BEGIN Source data

(* ===== verification/TokenConversionProps.v ===== *)
(** What conversions over Flashnet promise ([Flashnet], [TokenConversion]): what is paid to a pool
    and when, how the payments of a conversion are marked, when a failed conversion is marked as
    refunded, and that the amount of a conversion leaves no dust. *)
From stdpp Require Import base gmap strings list pretty.
From S2P Require Import Prelude Payments ConversionQueue ObjectCache PaymentSync Transactions Addresses TokenTx.
From S2P Require Import FlashnetPools StableBalance Flashnet TokenConversion Traces.
From S2P Require TokenTransfers AddressesProps.

(** Payments with their identifier, the requests of swaps and of clawbacks, the metadata written
    and the trigger of the refunds. *)
Inductive FlashnetEvent {pt : PaymentTypes} {ao : AddressOps} {ti : TransferIds} : Type :=
| PaidSats (amount : Z) (receiver : SparkAddress) (transfer_id : option TransferId) (paid : option string)
| PaidTokens (outputs : list TokenTransfers.TransferTokenOutput) (paid : option string)
| SwapPosted (body : string)
| ClawbackPosted (body : string)
| Wrote (payment_id : string) (metadata : PaymentMetadata) (accepted : bool)
| RefundsTriggered.
Definition intersection (self other : Segment) : gmap string Z :=
  dict_of (elements (item_set (data self) ∩ item_set (data other))).

Definition __and__ (self other : Segment) : gmap string Z :=
  intersection self other.

(** *** Vectors and distances *)

Definition numeric (self : Segment) : result (list Z) :=
  comprehension (subscript (data self)) (names self).

(** [string()], by the sequence the lazy [map] yields when consumed. *)
Definition string_ (self : Segment) : result (list string) :=
  xs ← numeric self;
  comprehension (subscript_int n2s) xs.

(** The built-in [sum]: a left fold from 0. *)
Definition py_sum (l : list Z) : Z := foldl Z.add 0 l.

Definition distance (self other : Segment) : result Z :=
  xs ← numeric self;
  ys ← numeric other;
  Ok (py_sum ((fun '(a, b) => Z.abs (a - b)) <$> zip xs ys)).

Definition Z2Qc (z : Z) : Qc := Q2Qc (inject_Z z).

(** *** True division of integers

    [a / b] under [from __future__ import division] yields a binary64
    float: the double nearest to the exact quotient, ties going to the even
    significand, [OverflowError] when that double would not be finite and
    [ZeroDivisionError] when [b] is 0.  A finite double is an integer
    multiple of 2^-1074, and it is modelled by that rational number. *)

(** The integer nearest to [num / den], ties to even, for [0 <= num] and
    [0 < den]. *)
Definition round_half_even (num den : Z) : Z :=
  let fl := num / den in
  let rem := num mod den in
  if (2 * rem <? den)%Z then fl
  else if (den <? 2 * rem)%Z then fl + 1
  else if Z.even fl then fl
  else fl + 1.

(** The binary exponent of [p / q], that is [e] with
    [2^e <= p / q < 2^(e+1)], for positive [p] and [q]. *)
Definition floor_log2_quot (p q : Z) : Z :=
  let e0 := Z.log2 p - Z.log2 q in
  let reached :=
    if (0 <=? e0)%Z then (q * 2 ^ e0 <=? p)%Z
    else (q <=? p * 2 ^ (- e0))%Z in
  if reached then e0 else e0 - 1.

(** The double nearest to [p / q], as a multiple of 2^-1074: the quotient
    is rounded to a multiple of [2^k], where [k] leaves 53 significant bits
    and is never below the exponent -1074 of the subnormal doubles. *)
Definition binary64_scaled (p q : Z) : Z :=
  let e := floor_log2_quot p q in
  let k := Z.max e (-1022) - 52 in
  let r :=
    if (0 <=? k)%Z then round_half_even p (q * 2 ^ k)
    else round_half_even (p * 2 ^ (- k)) q in
  r * 2 ^ (k + 1074).

Definition truediv (a : Z) (b : nat) : result Qc :=
  if bool_decide (b = 0%nat) then Err ZeroDivisionError
  else if bool_decide (a = 0) then Ok 0%Qc
  else
    let s := binary64_scaled (Z.abs a) (Z.of_nat b) in
    if (2 ^ 2098 <=? s)%Z then Err OverflowError
    else Ok (Q2Qc ((Z.sgn a * s) # Z.to_pos (2 ^ 1074))).

Definition norm_distance (self other : Segment) : result Qc :=
  d ← distance self other;
  truediv d (length (names self)).

Definition __sub__ (self other : Segment) : result Qc :=
  norm_distance self other.

(** [int(a != b)]. *)
Definition int_ne (a b : Z) : Z := if bool_decide (a ≠ b) then 1 else 0.

Definition hamming_distance (self other : Segment) : result Z :=
  xs ← numeric self;
  ys ← numeric other;
  Ok (py_sum ((fun '(a, b) => int_ne a b) <$> zip xs ys)).

Definition norm_hamming_distance (self other : Segment) : result Qc :=
  d ← hamming_distance self other;
  truediv d (length (names self)).

(** *** Conformance and the wording of the specification *)

(** A segment is conformant when every schema name has a stored value. *)
Definition conformant (s : Segment) : Prop :=
  ∀ n, n ∈ names s → is_Some (data s !! n).

(** Every schema name has a stored value among -1, 0 and +1. *)
Definition ternary (s : Segment) : Prop :=
  ∀ n, n ∈ names s → ∃ v, data s !! n = Some v ∧ (v = -1 ∨ v = 0 ∨ v = 1).

(** The sum of [f i] over the positions [0 .. n-1], as the specification
    words the metrics ("the sum over schema positions"). *)
Definition position_sum (n : nat) (f : nat → Z) : Z :=
  foldr (fun i acc => f i + acc) 0 (seq 0 n).

(** The part of a mapping whose keys are schema names. *)
Definition schema_part (s : Segment) (m : gmap string Z) : gmap string Z :=
  filter (fun kv => kv.1 ∈ names s) m.

(** Two segments are indistinguishable through the projections: vector,
    symbols, iteration, pairs, rendering, and the four metrics in either
    argument position. *)
Definition same_observables (s t : Segment) : Prop :=
  numeric s = numeric t ∧ string_ s = string_ t ∧ __iter__ s = __iter__ t ∧
  items s = items t ∧ iteritems s = iteritems t ∧ __repr__ s = __repr__ t ∧
  ∀ o : Segment,
    (distance s o = distance t o ∧ distance o s = distance o t) ∧
    (norm_distance s o = norm_distance t o ∧
     norm_distance o s = norm_distance o t) ∧
    (hamming_distance s o = hamming_distance t o ∧
     hamming_distance o s = hamming_distance o t) ∧
    (norm_hamming_distance s o = norm_hamming_distance t o ∧
     norm_hamming_distance o s = norm_hamming_distance o t).

(** Example segments over the schema [voice, nasal, round]. *)
Definition example_names : list string := ["voice"; "nasal"; "round"].

Definition example_a : Segment :=
  mkSegment example_names {[ "voice" := 1; "nasal" := -1; "round" := 0 ]}.
(** * JSONAPIAdapter (packages/adapter/addon/json-api.js)

    A shallow embedding of the JSON:API adapter: the field-tracking cache
    ([hasSomeFields], [equalFields], [captureFields], [shouldReloadRecord],
    [findRecord]), [findMany], [pathForType], [ajaxOptions] and
    [buildQuery].

    Conventions of the embedding.
    - A JavaScript string is a [string]; one [ascii] stands for one code
      unit below 256.
    - A field mapping ([snapshot.adapterOptions.fields]) is a plain object
      whose own properties map a group name to a comma-delimited string.
      It is kept as the list of its own properties in enumeration order,
      which is the order [for ... in] visits them.  Reading a property
      goes through the prototype chain: a key that is no own property but
      names a member of [Object.prototype] reads that member.
    - A call either returns a value or throws; [hasSomeFields] throws a
      [TypeError] when its first argument has no [split].
    - [FieldsForRecord] is a module-level [WeakMap] keyed by record
      identity; it is a finite map from record references to arrays of
      field mappings.  No function of the module writes into a field
      mapping, so an array of mappings is kept by value.
    - Methods that touch [FieldsForRecord] or hand a request to
      [this.ajax] are actions of a state and exception monad over
      [world]; the inflector is a library outside the module with a
      state of its own. *)

From Stdlib Require Import ZArith Ascii String List Bool Lia.
From stdpp Require Import base option list gmap strings.

Local Open Scope string_scope.
Local Open Scope list_scope.

(** ** Completions *)

Inductive exception : Type :=
  | TypeError.

(** How a call ends: it returns a value or throws. *)
Inductive outcome (A : Type) : Type :=
  | Returned (a : A)
  | Thrown (e : exception).

Arguments Returned {A} a.
Arguments Thrown {A} e.

(** ** JavaScript strings and arrays *)

Module JS.

(** [WhiteSpace] and [LineTerminator] code units below 256:
    TAB, LF, VT, FF, CR, SP and NBSP. *)
Definition isWhiteSpace (c : ascii) : bool :=
  match nat_of_ascii c with
  | 9 | 10 | 11 | 12 | 13 | 32 | 160 => true
  | _ => false
  end.

Fixpoint trimStart (s : string) : string :=
  match s with
  | EmptyString => EmptyString
  | String c s' => if isWhiteSpace c then trimStart s' else s
  end.

Fixpoint trimEnd (s : string) : string :=
  match s with
  | EmptyString => EmptyString
  | String c s' =>
      match trimEnd s' with
      | EmptyString => if isWhiteSpace c then EmptyString else String c EmptyString
      | r => String c r
      end
  end.

(** [String.prototype.trim] *)
Definition trim (s : string) : string := trimEnd (trimStart s).

(** [String.prototype.split] with a one-character separator: the result
    always has at least one element, [split sep ""] is [[""]]. *)
Fixpoint split (sep : ascii) (s : string) : list string :=
  match s with
  | EmptyString => [EmptyString]
  | String c s' =>
      if Ascii.eqb c sep then EmptyString :: split sep s'
      else match split sep s' with
           | h :: t => String c h :: t
           | [] => [String c EmptyString]
           end
  end.

(** [Array.prototype.join] on an array of strings. *)
Fixpoint join (sep : string) (l : list string) : string :=
  match l with
  | [] => EmptyString
  | [x] => x
  | x :: l' => (x ++ sep ++ join sep l')%string
  end.

Fixpoint indexOf_from (l : list string) (x : string) (i : Z) : Z :=
  match l with
  | [] => (-1)%Z
  | y :: l' => if String.eqb y x then i else indexOf_from l' x (i + 1)%Z
  end.

(** [Array.prototype.indexOf]: the first index holding [x], or [-1]. *)
Definition indexOf (l : list string) (x : string) : Z := indexOf_from l x 0%Z.

(** [Array.prototype.every] *)
Definition every {A} (f : A -> bool) (l : list A) : bool := forallb f l.

(** A callback result that is [undefined], [true] or [false]. *)
Definition truthy (v : option bool) : bool :=
  match v with
  | Some true => true
  | _ => false
  end.

(** [Array.prototype.some]: stops at the first truthy callback result;
    an exception of the callback ends the iteration and is passed on. *)
Fixpoint some {A} (f : A -> outcome (option bool)) (l : list A) : outcome bool :=
  match l with
  | [] => Returned false
  | x :: l' =>
      match f x with
      | Returned v => if truthy v then Returned true else some f l'
      | Thrown e => Thrown e
      end
  end.

End JS.

(** ** Field mappings *)

(** The own properties of a field-mapping object, in enumeration order. *)
Definition fields : Type := list (string * string).

(** The own property [key] of [obj], if it has one. *)
Fixpoint get (obj : fields) (key : string) : option string :=
  match obj with
  | [] => None
  | (k, v) :: obj' => if String.eqb k key then Some v else get obj' key
  end.

(** The keys [for (let key in obj)] visits: the own properties; the
    members of [Object.prototype] are not enumerable. *)
Definition keys (obj : fields) : list string := map fst obj.

(** The members a plain object inherits from [Object.prototype]. *)
Definition objectPrototypeMembers : list string :=
  ["constructor"; "hasOwnProperty"; "isPrototypeOf"; "propertyIsEnumerable";
   "toLocaleString"; "toString"; "valueOf"; "__proto__";
   "__defineGetter__"; "__defineSetter__"; "__lookupGetter__"; "__lookupSetter__"].

Definition inherited (key : string) : bool :=
  existsb (String.eqb key) objectPrototypeMembers.

(** What [obj[key]] can be: [undefined], a string, or a member of
    [Object.prototype] (a function, or the prototype itself for
    [__proto__]), which is truthy and has no [split]. *)
Inductive value : Type :=
  | VUndefined
  | VString (s : string)
  | VInherited.

(** [obj[key]]: the own property, else the inherited member, else
    [undefined]. *)
Definition getValue (obj : fields) (key : string) : value :=
  match get obj key with
  | Some v => VString v
  | None => if inherited key then VInherited else VUndefined
  end.

(** ** The coverage test *)

Definition hasSomeFields (cachedFields snapshotFields : string) : bool :=
  let listOfCachedFields := map JS.trim (JS.split "," cachedFields) in
  let listOfSnapshotFields := map JS.trim (JS.split "," snapshotFields) in
  JS.every (fun i => (JS.indexOf listOfCachedFields i >? -1)%Z) listOfSnapshotFields
  || ((length listOfSnapshotFields <? length listOfCachedFields)%nat
      && JS.every (fun i => (JS.indexOf listOfCachedFields i >? -1)%Z) listOfSnapshotFields).

(** The call [hasSomeFields(entry[key], snapshotFields[key])] on values:
    [cachedFields.split] comes first and throws when [cachedFields] is
    no string, then [snapshotFields.split]. *)
Definition hasSomeFields_call (cachedFields snapshotFields : value) : outcome bool :=
  match cachedFields, snapshotFields with
  | VString cached, VString requested => Returned (hasSomeFields cached requested)
  | _, _ => Thrown TypeError
  end.

(** One turn of the [for ... in] loop of [equalFields]: the new value of
    [isEqual].  [entry[key]] is truthy when it is a non-empty string or
    an inherited member. *)
Definition equalFields_step (entry snapshotFields : fields) (key : string) : outcome bool :=
  match getValue entry key with
  | VUndefined => Returned false
  | VString EmptyString => Returned false
  | cached => hasSomeFields_call cached (getValue snapshotFields key)
  end.

(** The loop over the remaining keys, [isEqual] threaded through; it
    breaks as soon as [isEqual === false]. *)
Fixpoint equalFields_loop (entry snapshotFields : fields) (ks : list string)
    (isEqual : option bool) : outcome (option bool) :=
  match ks with
  | [] => Returned isEqual
  | key :: ks' =>
      match equalFields_step entry snapshotFields key with
      | Returned true => equalFields_loop entry snapshotFields ks' (Some true)
      | Returned false => Returned (Some false)
      | Thrown e => Thrown e
      end
  end.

END Source data

**What is expected:** Which lines above hold the string "outcome"? Copy each of them.

**Expected answer:**
Inductive outcome (A : Type) : Type :=
Fixpoint some {A} (f : A -> outcome (option bool)) (l : list A) : outcome bool :=
Definition hasSomeFields_call (cachedFields snapshotFields : value) : outcome bool :=
Definition equalFields_step (entry snapshotFields : fields) (key : string) : outcome bool :=
    (isEqual : option bool) : outcome (option bool) :=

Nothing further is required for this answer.